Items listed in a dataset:
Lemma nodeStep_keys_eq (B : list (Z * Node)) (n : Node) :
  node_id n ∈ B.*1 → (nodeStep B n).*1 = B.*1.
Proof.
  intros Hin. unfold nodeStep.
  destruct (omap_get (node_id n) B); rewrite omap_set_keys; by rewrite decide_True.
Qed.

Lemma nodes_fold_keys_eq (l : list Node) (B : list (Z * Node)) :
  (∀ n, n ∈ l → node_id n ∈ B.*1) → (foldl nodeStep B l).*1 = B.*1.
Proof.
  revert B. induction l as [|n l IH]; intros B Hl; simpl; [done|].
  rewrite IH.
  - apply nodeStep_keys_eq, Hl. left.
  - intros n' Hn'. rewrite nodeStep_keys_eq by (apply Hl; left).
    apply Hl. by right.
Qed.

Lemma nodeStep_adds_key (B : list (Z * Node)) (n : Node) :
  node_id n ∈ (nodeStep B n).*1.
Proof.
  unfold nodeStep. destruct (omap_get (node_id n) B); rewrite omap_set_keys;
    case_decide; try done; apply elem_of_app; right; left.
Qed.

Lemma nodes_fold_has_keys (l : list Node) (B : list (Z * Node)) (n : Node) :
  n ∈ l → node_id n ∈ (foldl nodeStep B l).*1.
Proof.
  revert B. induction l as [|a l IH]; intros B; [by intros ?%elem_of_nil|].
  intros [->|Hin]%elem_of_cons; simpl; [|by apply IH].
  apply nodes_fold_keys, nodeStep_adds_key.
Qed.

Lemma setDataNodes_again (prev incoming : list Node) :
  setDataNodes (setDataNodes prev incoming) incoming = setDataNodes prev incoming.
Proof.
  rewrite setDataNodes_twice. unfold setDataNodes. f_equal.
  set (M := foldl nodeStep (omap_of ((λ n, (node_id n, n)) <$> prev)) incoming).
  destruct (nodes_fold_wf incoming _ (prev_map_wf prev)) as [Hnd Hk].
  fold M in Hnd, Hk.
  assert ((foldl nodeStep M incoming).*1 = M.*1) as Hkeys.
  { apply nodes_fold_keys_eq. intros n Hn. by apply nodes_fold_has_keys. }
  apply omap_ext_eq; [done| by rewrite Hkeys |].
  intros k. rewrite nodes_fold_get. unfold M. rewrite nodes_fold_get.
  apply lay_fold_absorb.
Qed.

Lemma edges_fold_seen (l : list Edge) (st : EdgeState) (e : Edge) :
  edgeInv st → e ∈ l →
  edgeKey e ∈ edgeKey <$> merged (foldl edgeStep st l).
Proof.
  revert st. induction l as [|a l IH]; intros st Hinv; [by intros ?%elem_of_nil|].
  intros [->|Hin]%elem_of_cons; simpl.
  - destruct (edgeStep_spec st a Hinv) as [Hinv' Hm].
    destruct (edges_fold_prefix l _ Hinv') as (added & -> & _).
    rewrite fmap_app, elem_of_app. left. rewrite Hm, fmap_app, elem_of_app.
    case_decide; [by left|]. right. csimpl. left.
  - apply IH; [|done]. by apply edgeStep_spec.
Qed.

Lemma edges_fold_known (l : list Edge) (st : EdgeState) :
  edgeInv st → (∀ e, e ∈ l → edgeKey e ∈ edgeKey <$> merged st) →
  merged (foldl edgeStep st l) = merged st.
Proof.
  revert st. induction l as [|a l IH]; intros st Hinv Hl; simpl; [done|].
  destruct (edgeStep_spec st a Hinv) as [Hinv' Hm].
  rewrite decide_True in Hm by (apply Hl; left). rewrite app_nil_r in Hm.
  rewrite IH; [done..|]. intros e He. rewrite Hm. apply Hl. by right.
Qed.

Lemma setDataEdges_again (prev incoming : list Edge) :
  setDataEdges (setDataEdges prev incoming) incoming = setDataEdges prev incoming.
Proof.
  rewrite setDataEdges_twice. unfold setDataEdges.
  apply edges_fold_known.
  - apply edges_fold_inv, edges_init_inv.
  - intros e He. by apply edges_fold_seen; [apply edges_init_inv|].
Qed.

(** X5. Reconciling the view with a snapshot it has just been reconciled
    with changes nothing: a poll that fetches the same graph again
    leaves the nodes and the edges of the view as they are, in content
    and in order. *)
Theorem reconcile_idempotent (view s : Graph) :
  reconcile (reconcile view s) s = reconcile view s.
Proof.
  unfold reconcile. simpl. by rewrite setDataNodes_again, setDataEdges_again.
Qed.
* * *
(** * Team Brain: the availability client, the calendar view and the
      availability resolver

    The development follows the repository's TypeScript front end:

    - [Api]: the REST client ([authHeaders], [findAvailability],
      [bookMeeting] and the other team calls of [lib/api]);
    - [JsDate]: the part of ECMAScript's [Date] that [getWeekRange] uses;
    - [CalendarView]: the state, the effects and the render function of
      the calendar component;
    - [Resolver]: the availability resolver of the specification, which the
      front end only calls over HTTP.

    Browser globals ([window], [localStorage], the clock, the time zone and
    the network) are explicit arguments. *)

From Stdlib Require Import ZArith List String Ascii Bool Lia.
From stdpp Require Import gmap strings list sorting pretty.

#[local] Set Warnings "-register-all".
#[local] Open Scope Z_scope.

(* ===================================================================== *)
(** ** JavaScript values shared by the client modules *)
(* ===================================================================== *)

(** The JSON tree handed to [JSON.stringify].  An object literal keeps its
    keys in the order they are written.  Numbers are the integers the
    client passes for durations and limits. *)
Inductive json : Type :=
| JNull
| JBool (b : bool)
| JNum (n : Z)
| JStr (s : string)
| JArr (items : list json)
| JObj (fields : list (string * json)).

## WHAT NEEDS TO BE DONE
Above are some records; copy exactly the lines from the one with "case_decide; [by left|]." through the one with "(** X5. Reconciling", both included, and no others.

## YOUR RESPONSE
    case_decide; [by left|]. right. csimpl. left.
  - apply IH; [|done]. by apply edgeStep_spec.
Qed.

Lemma edges_fold_known (l : list Edge) (st : EdgeState) :
  edgeInv st → (∀ e, e ∈ l → edgeKey e ∈ edgeKey <$> merged st) →
  merged (foldl edgeStep st l) = merged st.
Proof.
  revert st. induction l as [|a l IH]; intros st Hinv Hl; simpl; [done|].
  destruct (edgeStep_spec st a Hinv) as [Hinv' Hm].
  rewrite decide_True in Hm by (apply Hl; left). rewrite app_nil_r in Hm.
  rewrite IH; [done..|]. intros e He. rewrite Hm. apply Hl. by right.
Qed.

Lemma setDataEdges_again (prev incoming : list Edge) :
  setDataEdges (setDataEdges prev incoming) incoming = setDataEdges prev incoming.
Proof.
  rewrite setDataEdges_twice. unfold setDataEdges.
  apply edges_fold_known.
  - apply edges_fold_inv, edges_init_inv.
  - intros e He. by apply edges_fold_seen; [apply edges_init_inv|].
Qed.

(** X5. Reconciling the view with a snapshot it has just been reconciled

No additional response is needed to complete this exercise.